SunPower will go out to traditional project finance banks that have shown an interest in doing utility-scale financing, adds Blunden, but will also use an equity partner, just as its subsidiary PowerLight did with its previous PV project – a 15MW unit on Nellis Air Force Base near Las Vegas. Players that have worked with SunPower in the past include MMA Renewable Ventures, which did the Nellis deal, Deutsche Structured Finance, AIG Financial Products and Morgan Stanley.

But with the credit crunch roiling financial institutions, many tax equity investors are shying away from the market or in some cases dropping out altogether. AIG, Lehman Brothers and CIT Group have been active in the space, but may not be going forward. Fortunately, one large constituency that has been left out but may be able to fill the void is the utility. Utilities have been unable to use the ITCs under the current tax regime, but new legislation has been drafted that may reverse that restriction and level the playing field.

Elizabeth Paul, a project manager at Portland General Electric, says if those limitations are removed, "You will definitely see [financing] structures [for utilities] change... We wouldn't need to bring in an institutional partner – we'd just worry about selling on the credits," she says, noting there is a strong market for so-called business energy tax credits. So far PGE has closed on one solar project: a 104 W unit for the Oregon Department of Transportation. "ODT offered us access to a right of way on the intersection of two highways," says Paul. "For the first five years, until the flip, it'll be metered and after that the power goes straight to our company."
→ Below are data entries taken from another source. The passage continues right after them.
(* ===== verification/ImmAtomic.v ===== *)
(** * All or nothing

    When [immset] returns 0 it has set all the attributes it was asked to set, or it has set
    back those that it changed. *)

From S2P Require Import Prelude CString World ImmLib ImmValues ImmSet ImmSetSpec ImmDemo ImmTypes.

Open Scope Z_scope.

(** ** What is asked for *)

Record Target : Set := mkTarget { t_obj : string; t_attr : string; t_text : string }.

Definition target (arg : string) : option Target :=
  '(attr, objName) ← split_last ":" arg;
  '(name, value) ← split_last "=" attr;
  Some (mkTarget objName name value).

Definition key (t : Target) : SaNameT * string := (name_of (t_obj t), t_attr t).

Section atomic.
Context `{FL : Floats} `{E : !ImmEnv FL}.
Context (ct0 : SaNameT → string → list (SaImmAttrValueT FL)).
Context (schema : string → string → option SaImmValueTypeT).

Abbreviation Content := (SaNameT → string → list (SaImmAttrValueT FL)).
Abbreviation MI := (M (ImmProc (FL := FL) SetT)).
Abbreviation held s := (now ct0 (i_trace s)).

(** The attribute has the value the text stands for. *)
Definition is_set (ct : Content) (t : Target) : Prop :=
  ∃ v, new_value schema ct0 (name_of (t_obj t)) (t_attr t) (t_text t) = Some v
       ∧ ct (name_of (t_obj t)) (t_attr t) = [v].

(** The content differs from the first one at most in the attributes [ks]. *)
Definition differs_at (ks : list (SaNameT * string)) (ct : Content) : Prop :=
  (∀ o, ct o CLASS_NAME = ct0 o CLASS_NAME) ∧ ∀ o a, (o, a) ∉ ks → ct o a = ct0 o a.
Its investor was Firstar Development, part of US Bancorp, with which is working on a planned 3.5MW follow-up project for an unnamed host. The deals were brokered by United Fund Advisors and used a utility flip model. Solar developers will need to balance the benefits of bringing in deep-pocketed utility partners with the fact that these utilities have less need of the developers' services.

Lessons learned

Flip structures have been widely used in wind, and a lot of the lessons from wind project financing could easily be applied to the solar market, according to Jim Brown, vice-president of project finance at First Solar, and a former project finance banker at HSBC.

In both a strategic and institutional investor flip structure, the investor is allocated cashflows and tax credits upfront for a majority equity commitment, before ownership and revenues flip back in favour of the developer after a pre-defined threshold is reached. These work best for sponsors that want to grow by funding future projects with revenues from their first unit, or companies that plan to go public and need to demonstrate contracted revenue streams.

Another structure, one less common, is the pay-as-you-go structure, which sees the developer commit half the upfront cost, with the investor paying annual instalments for a set amount of tax credits.

Wind's production tax credits are earned through producing and selling output from wind farms, whereas in solar they are provided for simply investing in the technology. But the three key building blocks are the same: tax equity from either a strategic or institutional player, commercial bank debt and sponsor equity. "There are similarities because the elements of the capital structure are likely to be the same, but the ITC is not structured like the PTC used in wind. Also solar is much more costly than wind, unless it's offshore," says Emeka Ngwube, a director at Credit Suisse.

Since solar only works on a subsidised basis and if the ITC is not renewed, there will be a sharp drop-off in new solar installations. "I wouldn't say lenders are lining up because sponsors aren't exactly lining up. You're seeing sponsors putting stuff on hold," says Ptak. A short-term extension of some kind would provide a leg-up for developers to get to the next level, and go it alone from there. "There is an expectation that you are bridging a gap, not providing unending support," explains Klutey. "Over time the expectation is solar costs will continue to come down. You saw the same effect in the semi-conductor world. At some point, solar becomes self-financing without incentives."